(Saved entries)
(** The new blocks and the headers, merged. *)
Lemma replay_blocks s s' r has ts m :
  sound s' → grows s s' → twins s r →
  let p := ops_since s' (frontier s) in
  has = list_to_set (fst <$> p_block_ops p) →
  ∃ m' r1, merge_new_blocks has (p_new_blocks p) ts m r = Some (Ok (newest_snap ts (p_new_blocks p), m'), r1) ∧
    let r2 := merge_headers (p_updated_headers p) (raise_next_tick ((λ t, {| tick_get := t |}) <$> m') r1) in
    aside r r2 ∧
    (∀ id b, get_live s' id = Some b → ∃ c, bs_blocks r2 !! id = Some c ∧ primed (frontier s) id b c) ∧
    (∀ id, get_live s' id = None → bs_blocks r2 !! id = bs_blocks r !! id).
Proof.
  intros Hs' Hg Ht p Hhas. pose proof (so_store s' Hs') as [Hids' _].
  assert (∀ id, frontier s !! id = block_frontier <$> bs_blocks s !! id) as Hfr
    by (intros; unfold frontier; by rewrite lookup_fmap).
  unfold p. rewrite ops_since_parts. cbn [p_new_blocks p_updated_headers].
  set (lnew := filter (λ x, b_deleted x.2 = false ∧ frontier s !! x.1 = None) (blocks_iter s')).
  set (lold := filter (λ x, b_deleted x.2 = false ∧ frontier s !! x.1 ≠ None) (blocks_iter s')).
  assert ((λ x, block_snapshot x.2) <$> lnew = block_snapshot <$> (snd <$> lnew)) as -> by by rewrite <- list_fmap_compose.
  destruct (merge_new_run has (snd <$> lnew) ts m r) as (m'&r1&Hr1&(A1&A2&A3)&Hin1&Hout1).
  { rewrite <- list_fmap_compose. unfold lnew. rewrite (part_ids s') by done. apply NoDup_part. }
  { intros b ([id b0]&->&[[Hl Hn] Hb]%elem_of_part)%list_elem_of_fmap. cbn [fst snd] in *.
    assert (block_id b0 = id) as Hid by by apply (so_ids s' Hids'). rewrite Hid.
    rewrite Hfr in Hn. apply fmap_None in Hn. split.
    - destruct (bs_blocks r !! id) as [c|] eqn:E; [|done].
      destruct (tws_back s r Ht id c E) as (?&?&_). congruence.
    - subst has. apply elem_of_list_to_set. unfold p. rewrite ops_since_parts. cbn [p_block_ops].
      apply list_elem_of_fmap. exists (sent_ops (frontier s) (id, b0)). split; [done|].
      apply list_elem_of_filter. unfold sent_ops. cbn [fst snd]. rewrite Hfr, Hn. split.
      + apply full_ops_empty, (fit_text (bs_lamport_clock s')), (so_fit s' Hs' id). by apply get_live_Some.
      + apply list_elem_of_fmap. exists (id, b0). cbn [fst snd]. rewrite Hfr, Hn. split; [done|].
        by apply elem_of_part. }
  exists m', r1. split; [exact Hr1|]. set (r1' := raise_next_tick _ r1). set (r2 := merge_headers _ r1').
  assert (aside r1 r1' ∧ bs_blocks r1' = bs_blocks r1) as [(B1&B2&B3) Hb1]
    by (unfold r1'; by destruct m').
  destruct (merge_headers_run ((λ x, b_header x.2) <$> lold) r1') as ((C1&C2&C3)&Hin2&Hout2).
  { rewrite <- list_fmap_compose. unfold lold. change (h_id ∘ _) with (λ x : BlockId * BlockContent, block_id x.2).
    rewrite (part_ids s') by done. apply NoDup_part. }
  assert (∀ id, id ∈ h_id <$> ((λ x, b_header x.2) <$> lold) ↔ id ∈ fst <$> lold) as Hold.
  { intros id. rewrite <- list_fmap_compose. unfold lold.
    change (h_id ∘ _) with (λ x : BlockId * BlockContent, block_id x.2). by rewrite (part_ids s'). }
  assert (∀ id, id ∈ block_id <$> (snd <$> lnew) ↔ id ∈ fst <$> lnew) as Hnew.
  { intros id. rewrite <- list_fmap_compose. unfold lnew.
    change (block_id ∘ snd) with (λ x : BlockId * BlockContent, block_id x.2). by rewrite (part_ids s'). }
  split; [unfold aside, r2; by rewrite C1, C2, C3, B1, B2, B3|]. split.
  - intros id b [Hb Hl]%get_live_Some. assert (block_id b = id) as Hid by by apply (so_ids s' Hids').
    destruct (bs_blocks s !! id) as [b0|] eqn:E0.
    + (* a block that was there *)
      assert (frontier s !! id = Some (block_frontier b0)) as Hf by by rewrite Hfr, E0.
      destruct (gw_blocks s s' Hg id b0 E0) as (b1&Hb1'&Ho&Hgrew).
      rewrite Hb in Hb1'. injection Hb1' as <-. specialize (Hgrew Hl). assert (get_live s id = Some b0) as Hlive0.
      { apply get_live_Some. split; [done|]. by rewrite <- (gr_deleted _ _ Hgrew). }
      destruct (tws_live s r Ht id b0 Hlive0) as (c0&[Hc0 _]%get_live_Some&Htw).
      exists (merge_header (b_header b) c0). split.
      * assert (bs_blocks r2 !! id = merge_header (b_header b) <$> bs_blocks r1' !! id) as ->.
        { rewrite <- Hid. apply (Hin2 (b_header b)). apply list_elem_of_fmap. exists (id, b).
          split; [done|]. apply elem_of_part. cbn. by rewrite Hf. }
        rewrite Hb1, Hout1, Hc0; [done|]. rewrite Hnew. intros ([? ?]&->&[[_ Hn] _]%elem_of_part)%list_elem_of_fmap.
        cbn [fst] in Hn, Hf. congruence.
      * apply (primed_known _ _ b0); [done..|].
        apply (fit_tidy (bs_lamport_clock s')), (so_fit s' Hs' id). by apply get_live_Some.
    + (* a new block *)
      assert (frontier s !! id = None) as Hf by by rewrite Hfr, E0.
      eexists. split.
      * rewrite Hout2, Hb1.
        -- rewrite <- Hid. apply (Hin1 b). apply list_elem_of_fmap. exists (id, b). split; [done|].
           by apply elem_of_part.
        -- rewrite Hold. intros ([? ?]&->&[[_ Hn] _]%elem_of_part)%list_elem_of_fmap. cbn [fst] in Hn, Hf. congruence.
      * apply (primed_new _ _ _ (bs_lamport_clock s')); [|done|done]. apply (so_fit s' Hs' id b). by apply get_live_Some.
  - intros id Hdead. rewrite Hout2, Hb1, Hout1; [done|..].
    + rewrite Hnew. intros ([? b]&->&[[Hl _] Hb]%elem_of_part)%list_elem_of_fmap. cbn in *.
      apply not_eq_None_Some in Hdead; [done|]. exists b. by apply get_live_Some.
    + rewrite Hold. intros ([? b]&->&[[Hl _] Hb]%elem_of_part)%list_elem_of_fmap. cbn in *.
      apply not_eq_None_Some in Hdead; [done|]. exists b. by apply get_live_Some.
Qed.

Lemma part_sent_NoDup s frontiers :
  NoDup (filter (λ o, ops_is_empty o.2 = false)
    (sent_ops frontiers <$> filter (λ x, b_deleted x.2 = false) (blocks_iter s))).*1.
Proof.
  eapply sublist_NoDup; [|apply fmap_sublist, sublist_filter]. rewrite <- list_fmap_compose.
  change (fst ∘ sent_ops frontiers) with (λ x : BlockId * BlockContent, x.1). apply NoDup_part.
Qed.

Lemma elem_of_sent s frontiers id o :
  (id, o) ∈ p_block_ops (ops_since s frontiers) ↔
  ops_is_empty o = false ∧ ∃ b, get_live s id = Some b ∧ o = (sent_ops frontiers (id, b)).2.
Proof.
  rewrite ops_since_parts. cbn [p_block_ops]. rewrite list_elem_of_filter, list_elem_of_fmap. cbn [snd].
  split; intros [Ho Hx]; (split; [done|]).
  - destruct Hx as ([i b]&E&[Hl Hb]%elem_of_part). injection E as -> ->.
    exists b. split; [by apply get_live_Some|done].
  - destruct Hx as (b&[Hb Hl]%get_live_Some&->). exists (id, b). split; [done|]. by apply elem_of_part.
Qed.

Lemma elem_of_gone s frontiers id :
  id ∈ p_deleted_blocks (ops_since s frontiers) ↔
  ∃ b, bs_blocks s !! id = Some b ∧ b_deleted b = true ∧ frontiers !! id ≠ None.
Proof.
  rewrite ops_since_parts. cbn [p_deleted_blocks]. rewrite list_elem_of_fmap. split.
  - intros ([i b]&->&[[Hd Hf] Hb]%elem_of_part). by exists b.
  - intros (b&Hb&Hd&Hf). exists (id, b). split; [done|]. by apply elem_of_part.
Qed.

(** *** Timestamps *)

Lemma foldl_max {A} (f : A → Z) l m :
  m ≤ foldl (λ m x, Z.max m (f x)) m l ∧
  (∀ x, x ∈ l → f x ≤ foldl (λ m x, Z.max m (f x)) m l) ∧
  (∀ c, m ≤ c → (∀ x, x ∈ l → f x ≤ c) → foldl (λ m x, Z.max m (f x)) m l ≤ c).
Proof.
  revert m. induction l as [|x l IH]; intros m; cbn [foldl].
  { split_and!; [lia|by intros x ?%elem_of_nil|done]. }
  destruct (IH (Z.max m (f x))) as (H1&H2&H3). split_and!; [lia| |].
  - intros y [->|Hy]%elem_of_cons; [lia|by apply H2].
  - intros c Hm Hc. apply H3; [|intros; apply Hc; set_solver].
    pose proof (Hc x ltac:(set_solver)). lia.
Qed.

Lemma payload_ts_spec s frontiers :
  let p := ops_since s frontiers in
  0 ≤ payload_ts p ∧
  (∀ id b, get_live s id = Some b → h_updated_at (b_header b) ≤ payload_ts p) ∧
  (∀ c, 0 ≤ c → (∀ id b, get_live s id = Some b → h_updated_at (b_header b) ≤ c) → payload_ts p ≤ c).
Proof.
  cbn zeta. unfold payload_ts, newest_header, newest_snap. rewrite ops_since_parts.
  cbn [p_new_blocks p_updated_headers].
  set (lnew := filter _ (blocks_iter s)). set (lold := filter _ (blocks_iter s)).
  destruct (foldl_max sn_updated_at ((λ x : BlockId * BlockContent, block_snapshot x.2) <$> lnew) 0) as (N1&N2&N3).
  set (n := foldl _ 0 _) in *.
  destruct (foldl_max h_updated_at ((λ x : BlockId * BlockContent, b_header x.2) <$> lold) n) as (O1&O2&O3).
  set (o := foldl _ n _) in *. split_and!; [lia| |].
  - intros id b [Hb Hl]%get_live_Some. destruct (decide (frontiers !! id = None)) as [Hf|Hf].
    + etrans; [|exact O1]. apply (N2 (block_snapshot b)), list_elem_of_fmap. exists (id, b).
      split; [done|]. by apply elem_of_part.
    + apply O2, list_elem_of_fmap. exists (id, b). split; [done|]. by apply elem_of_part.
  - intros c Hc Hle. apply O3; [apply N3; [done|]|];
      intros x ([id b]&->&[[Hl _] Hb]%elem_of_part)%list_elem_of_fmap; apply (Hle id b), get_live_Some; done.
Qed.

**What you are asked to do:** Can you write out the lines above, from the first one through the one containing "assert (block_id b0", exactly as they appear and nothing more?

**Output for this exercise:**
(** The new blocks and the headers, merged. *)
Lemma replay_blocks s s' r has ts m :
  sound s' → grows s s' → twins s r →
  let p := ops_since s' (frontier s) in
  has = list_to_set (fst <$> p_block_ops p) →
  ∃ m' r1, merge_new_blocks has (p_new_blocks p) ts m r = Some (Ok (newest_snap ts (p_new_blocks p), m'), r1) ∧
    let r2 := merge_headers (p_updated_headers p) (raise_next_tick ((λ t, {| tick_get := t |}) <$> m') r1) in
    aside r r2 ∧
    (∀ id b, get_live s' id = Some b → ∃ c, bs_blocks r2 !! id = Some c ∧ primed (frontier s) id b c) ∧
    (∀ id, get_live s' id = None → bs_blocks r2 !! id = bs_blocks r !! id).
Proof.
  intros Hs' Hg Ht p Hhas. pose proof (so_store s' Hs') as [Hids' _].
  assert (∀ id, frontier s !! id = block_frontier <$> bs_blocks s !! id) as Hfr
    by (intros; unfold frontier; by rewrite lookup_fmap).
  unfold p. rewrite ops_since_parts. cbn [p_new_blocks p_updated_headers].
  set (lnew := filter (λ x, b_deleted x.2 = false ∧ frontier s !! x.1 = None) (blocks_iter s')).
  set (lold := filter (λ x, b_deleted x.2 = false ∧ frontier s !! x.1 ≠ None) (blocks_iter s')).
  assert ((λ x, block_snapshot x.2) <$> lnew = block_snapshot <$> (snd <$> lnew)) as -> by by rewrite <- list_fmap_compose.
  destruct (merge_new_run has (snd <$> lnew) ts m r) as (m'&r1&Hr1&(A1&A2&A3)&Hin1&Hout1).
  { rewrite <- list_fmap_compose. unfold lnew. rewrite (part_ids s') by done. apply NoDup_part. }
  { intros b ([id b0]&->&[[Hl Hn] Hb]%elem_of_part)%list_elem_of_fmap. cbn [fst snd] in *.
    assert (block_id b0 = id) as Hid by by apply (so_ids s' Hids'). rewrite Hid.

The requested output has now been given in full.